Exercise objective — From the first line of the data below, copy each line up to the one containing "Definition CacheService : ServiceType", and include that line too.

Task data —
(* ===== verification/Services.v ===== *)
(** * Service tables and generated clients

    The [ServiceType] constants of [gen/pgapp/v1/*.ts] and the client classes of
    [gen/pgapp/v1/*.client.ts].  A client method looks its description up by
    index and hands it to [stackIntercept] with the options and the request. *)

From Stdlib Require Import ZArith Lia.
From stdpp Require Import base list numbers option strings.
From S2P Require Import Prelude JsString JsNumber WireFormat ProtoRuntime Codec Rpc.
From S2P Require Import CommonMessages HealthMessages CacheMessages MqMessages ConfigMessages.

(** ** [HealthService] *)
Definition HealthService : ServiceType := newServiceType (js "pgapp.v1.HealthService") [
  unary_method HealthRequest.t HealthResponse.t (js "GetHealth");
  unary_method ReadinessRequest.t ReadinessResponse.t (js "GetReadiness");
  unary_method RuntimeMetricsRequest.t RuntimeMetricsResponse.t (js "GetRuntimeMetrics")
].

(** [class HealthServiceClient], for a transport over far-end states [W] *)
Module HealthServiceClient.
Section Client.
Context {W : Type} {TR : RpcTransport W} {RT : BinaryRuntime}.
Variable _transport : Transport.

Definition getHealth (input : HealthRequest.t) (options : RpcOptions) : remote W HealthResponse.t :=
  let method := method_at HealthService 0 in
  let opt := mergeOptions _transport options in
  stackIntercept_unary _transport method opt input.
Definition getReadiness (input : ReadinessRequest.t) (options : RpcOptions) : remote W ReadinessResponse.t :=
  let method := method_at HealthService 1 in
  let opt := mergeOptions _transport options in
  stackIntercept_unary _transport method opt input.
Definition getRuntimeMetrics (input : RuntimeMetricsRequest.t) (options : RpcOptions) : remote W RuntimeMetricsResponse.t :=
  let method := method_at HealthService 2 in
  let opt := mergeOptions _transport options in
  stackIntercept_unary _transport method opt input.

End Client.
End HealthServiceClient.

(** ** [CacheService] *)
Definition CacheService : ServiceType := newServiceType (js "pgapp.v1.CacheService") [
  unary_method SetCacheRequest.t OperationResult.t (js "Set");
  unary_method GetCacheRequest.t GetCacheResponse.t (js "Get");
  unary_method MGetCacheRequest.t MGetCacheResponse.t (js "MGet");
  unary_method DeleteCacheRequest.t OperationResult.t (js "Delete");
  unary_method ExistsCacheRequest.t ExistsCacheResponse.t (js "Exists");
  unary_method InvalidateNamespaceRequest.t OperationResult.t (js "InvalidateNamespace");
  unary_method CacheStatsRequest.t CacheStatsResponse.t (js "Stats");
  unary_method IncrementRequest.t IncrementResponse.t (js "Increment");
  unary_method DecrementRequest.t DecrementResponse.t (js "Decrement");
  unary_method SetNXRequest.t SetNXResponse.t (js "SetNX");
  unary_method GetSetRequest.t GetSetResponse.t (js "GetSet");
  unary_method AppendRequest.t AppendResponse.t (js "Append");
  unary_method PrependRequest.t PrependResponse.t (js "Prepend")
].

(** [class CacheServiceClient], for a transport over far-end states [W] *)
Module CacheServiceClient.
Section Client.
Context {W : Type} {TR : RpcTransport W} {RT : BinaryRuntime}.
Variable _transport : Transport.

Definition set (input : SetCacheRequest.t) (options : RpcOptions) : remote W OperationResult.t :=
  let method := method_at CacheService 0 in
  let opt := mergeOptions _transport options in
  stackIntercept_unary _transport method opt input.
Definition get (input : GetCacheRequest.t) (options : RpcOptions) : remote W GetCacheResponse.t :=
  let method := method_at CacheService 1 in
  let opt := mergeOptions _transport options in
  stackIntercept_unary _transport method opt input.
Definition mGet (input : MGetCacheRequest.t) (options : RpcOptions) : remote W MGetCacheResponse.t :=
  let method := method_at CacheService 2 in
  let opt := mergeOptions _transport options in
  stackIntercept_unary _transport method opt input.
Definition delete (input : DeleteCacheRequest.t) (options : RpcOptions) : remote W OperationResult.t :=
  let method := method_at CacheService 3 in
  let opt := mergeOptions _transport options in
  stackIntercept_unary _transport method opt input.
Definition exists_ (input : ExistsCacheRequest.t) (options : RpcOptions) : remote W ExistsCacheResponse.t :=
  let method := method_at CacheService 4 in
  let opt := mergeOptions _transport options in
  stackIntercept_unary _transport method opt input.
Definition invalidateNamespace (input : InvalidateNamespaceRequest.t) (options : RpcOptions) : remote W OperationResult.t :=
  let method := method_at CacheService 5 in
  let opt := mergeOptions _transport options in
  stackIntercept_unary _transport method opt input.
Definition stats (input : CacheStatsRequest.t) (options : RpcOptions) : remote W CacheStatsResponse.t :=
  let method := method_at CacheService 6 in
  let opt := mergeOptions _transport options in
  stackIntercept_unary _transport method opt input.
Definition increment (input : IncrementRequest.t) (options : RpcOptions) : remote W IncrementResponse.t :=
  let method := method_at CacheService 7 in
  let opt := mergeOptions _transport options in
  stackIntercept_unary _transport method opt input.
Definition decrement (input : DecrementRequest.t) (options : RpcOptions) : remote W DecrementResponse.t :=
  let method := method_at CacheService 8 in
  let opt := mergeOptions _transport options in
  stackIntercept_unary _transport method opt input.
Definition setNX (input : SetNXRequest.t) (options : RpcOptions) : remote W SetNXResponse.t :=
  let method := method_at CacheService 9 in
  let opt := mergeOptions _transport options in
  stackIntercept_unary _transport method opt input.
Definition getSet (input : GetSetRequest.t) (options : RpcOptions) : remote W GetSetResponse.t :=
  let method := method_at CacheService 10 in
  let opt := mergeOptions _transport options in
  stackIntercept_unary _transport method opt input.
Definition append (input : AppendRequest.t) (options : RpcOptions) : remote W AppendResponse.t :=
  let method := method_at CacheService 11 in
  let opt := mergeOptions _transport options in
  stackIntercept_unary _transport method opt input.
Definition prepend (input : PrependRequest.t) (options : RpcOptions) : remote W PrependResponse.t :=
  let method := method_at CacheService 12 in
  let opt := mergeOptions _transport options in
  stackIntercept_unary _transport method opt input.

End Client.
End CacheServiceClient.

(** ** [MQService] *)
Definition MQService : ServiceType := newServiceType (js "pgapp.v1.MQService") [
  unary_method CreateQueueRequest.t OperationResult.t (js "CreateQueue");
  unary_method PurgeQueueRequest.t OperationResult.t (js "PurgeQueue");
  unary_method DropQueueRequest.t OperationResult.t (js "DropQueue");
  unary_method SendMessageRequest.t SendMessageResponse.t (js "Send");
  unary_method SendBatchRequest.t SendBatchResponse.t (js "SendBatch");
  unary_method ReadMessagesRequest.t ReadMessagesResponse.t (js "Read");
  unary_method ReadWithPollRequest.t ReadMessagesResponse.t (js "ReadWithPoll");
  unary_method AckMessageRequest.t OperationResult.t (js "Ack");
  unary_method ArchiveMessageRequest.t OperationResult.t (js "Archive");
  unary_method SetVisibilityTimeoutRequest.t OperationResult.t (js "SetVisibilityTimeout");
  unary_method QueueMetricsRequest.t QueueMetricsResponse.t (js "Metrics");
  unary_method ListDlqMessagesRequest.t ListDlqMessagesResponse.t (js "ListDlqMessages");
  unary_method GetDlqMessageRequest.t DlqMessage.t (js "GetDlqMessage");
  unary_method ReprocessDlqMessageRequest.t OperationResult.t (js "ReprocessDlqMessage");
  unary_method PurgeDlqRequest.t OperationResult.t (js "PurgeDlq");
  streaming_method StreamReadRequest.t ReadMessagesResponse.t (js "StreamRead")
].

(** [class MQServiceClient], for a transport over far-end states [W] *)
Module MQServiceClient.
Section Client.
Context {W : Type} {TR : RpcTransport W} {RT : BinaryRuntime}.
Variable _transport : Transport.

Definition createQueue (input : CreateQueueRequest.t) (options : RpcOptions) : remote W OperationResult.t :=
  let method := method_at MQService 0 in
  let opt := mergeOptions _transport options in
  stackIntercept_unary _transport method opt input.
Definition purgeQueue (input : PurgeQueueRequest.t) (options : RpcOptions) : remote W OperationResult.t :=
  let method := method_at MQService 1 in
  let opt := mergeOptions _transport options in
  stackIntercept_unary _transport method opt input.
Definition dropQueue (input : DropQueueRequest.t) (options : RpcOptions) : remote W OperationResult.t :=
  let method := method_at MQService 2 in
  let opt := mergeOptions _transport options in
  stackIntercept_unary _transport method opt input.
Definition send (input : SendMessageRequest.t) (options : RpcOptions) : remote W SendMessageResponse.t :=
  let method := method_at MQService 3 in
  let opt := mergeOptions _transport options in
  stackIntercept_unary _transport method opt input.
Definition sendBatch (input : SendBatchRequest.t) (options : RpcOptions) : remote W SendBatchResponse.t :=
  let method := method_at MQService 4 in
  let opt := mergeOptions _transport options in
  stackIntercept_unary _transport method opt input.
Definition read (input : ReadMessagesRequest.t) (options : RpcOptions) : remote W ReadMessagesResponse.t :=
  let method := method_at MQService 5 in
  let opt := mergeOptions _transport options in
  stackIntercept_unary _transport method opt input.
Definition readWithPoll (input : ReadWithPollRequest.t) (options : RpcOptions) : remote W ReadMessagesResponse.t :=
  let method := method_at MQService 6 in
  let opt := mergeOptions _transport options in
  stackIntercept_unary _transport method opt input.
Definition ack (input : AckMessageRequest.t) (options : RpcOptions) : remote W OperationResult.t :=
  let method := method_at MQService 7 in
  let opt := mergeOptions _transport options in
  stackIntercept_unary _transport method opt input.
Definition archive (input : ArchiveMessageRequest.t) (options : RpcOptions) : remote W OperationResult.t :=
  let method := method_at MQService 8 in
  let opt := mergeOptions _transport options in
  stackIntercept_unary _transport method opt input.
Definition setVisibilityTimeout (input : SetVisibilityTimeoutRequest.t) (options : RpcOptions) : remote W OperationResult.t :=
  let method := method_at MQService 9 in
  let opt := mergeOptions _transport options in
  stackIntercept_unary _transport method opt input.
Definition metrics (input : QueueMetricsRequest.t) (options : RpcOptions) : remote W QueueMetricsResponse.t :=
  let method := method_at MQService 10 in
  let opt := mergeOptions _transport options in
  stackIntercept_unary _transport method opt input.
Definition listDlqMessages (input : ListDlqMessagesRequest.t) (options : RpcOptions) : remote W ListDlqMessagesResponse.t :=
  let method := method_at MQService 11 in
  let opt := mergeOptions _transport options in
  stackIntercept_unary _transport method opt input.
Definition getDlqMessage (input : GetDlqMessageRequest.t) (options : RpcOptions) : remote W DlqMessage.t :=
  let method := method_at MQService 12 in
  let opt := mergeOptions _transport options in
  stackIntercept_unary _transport method opt input.
Definition reprocessDlqMessage (input : ReprocessDlqMessageRequest.t) (options : RpcOptions) : remote W OperationResult.t :=
  let method := method_at MQService 13 in
  let opt := mergeOptions _transport options in
  stackIntercept_unary _transport method opt input.
Definition purgeDlq (input : PurgeDlqRequest.t) (options : RpcOptions) : remote W OperationResult.t :=
  let method := method_at MQService 14 in
  let opt := mergeOptions _transport options in
  stackIntercept_unary _transport method opt input.
Definition streamRead (input : StreamReadRequest.t) (options : RpcOptions) : remote W (list ReadMessagesResponse.t * stream_end) :=
  let method := method_at MQService 15 in
  let opt := mergeOptions _transport options in
  stackIntercept_serverStreaming _transport method opt input.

Completed exercise —
(* ===== verification/Services.v ===== *)
(** * Service tables and generated clients

    The [ServiceType] constants of [gen/pgapp/v1/*.ts] and the client classes of
    [gen/pgapp/v1/*.client.ts].  A client method looks its description up by
    index and hands it to [stackIntercept] with the options and the request. *)

From Stdlib Require Import ZArith Lia.
From stdpp Require Import base list numbers option strings.
From S2P Require Import Prelude JsString JsNumber WireFormat ProtoRuntime Codec Rpc.
From S2P Require Import CommonMessages HealthMessages CacheMessages MqMessages ConfigMessages.

(** ** [HealthService] *)
Definition HealthService : ServiceType := newServiceType (js "pgapp.v1.HealthService") [
  unary_method HealthRequest.t HealthResponse.t (js "GetHealth");
  unary_method ReadinessRequest.t ReadinessResponse.t (js "GetReadiness");
  unary_method RuntimeMetricsRequest.t RuntimeMetricsResponse.t (js "GetRuntimeMetrics")
].

(** [class HealthServiceClient], for a transport over far-end states [W] *)
Module HealthServiceClient.
Section Client.
Context {W : Type} {TR : RpcTransport W} {RT : BinaryRuntime}.
Variable _transport : Transport.

Definition getHealth (input : HealthRequest.t) (options : RpcOptions) : remote W HealthResponse.t :=
  let method := method_at HealthService 0 in
  let opt := mergeOptions _transport options in
  stackIntercept_unary _transport method opt input.
Definition getReadiness (input : ReadinessRequest.t) (options : RpcOptions) : remote W ReadinessResponse.t :=
  let method := method_at HealthService 1 in
  let opt := mergeOptions _transport options in
  stackIntercept_unary _transport method opt input.
Definition getRuntimeMetrics (input : RuntimeMetricsRequest.t) (options : RpcOptions) : remote W RuntimeMetricsResponse.t :=
  let method := method_at HealthService 2 in
  let opt := mergeOptions _transport options in
  stackIntercept_unary _transport method opt input.

End Client.
End HealthServiceClient.

(** ** [CacheService] *)
Definition CacheService : ServiceType := newServiceType (js "pgapp.v1.CacheService") [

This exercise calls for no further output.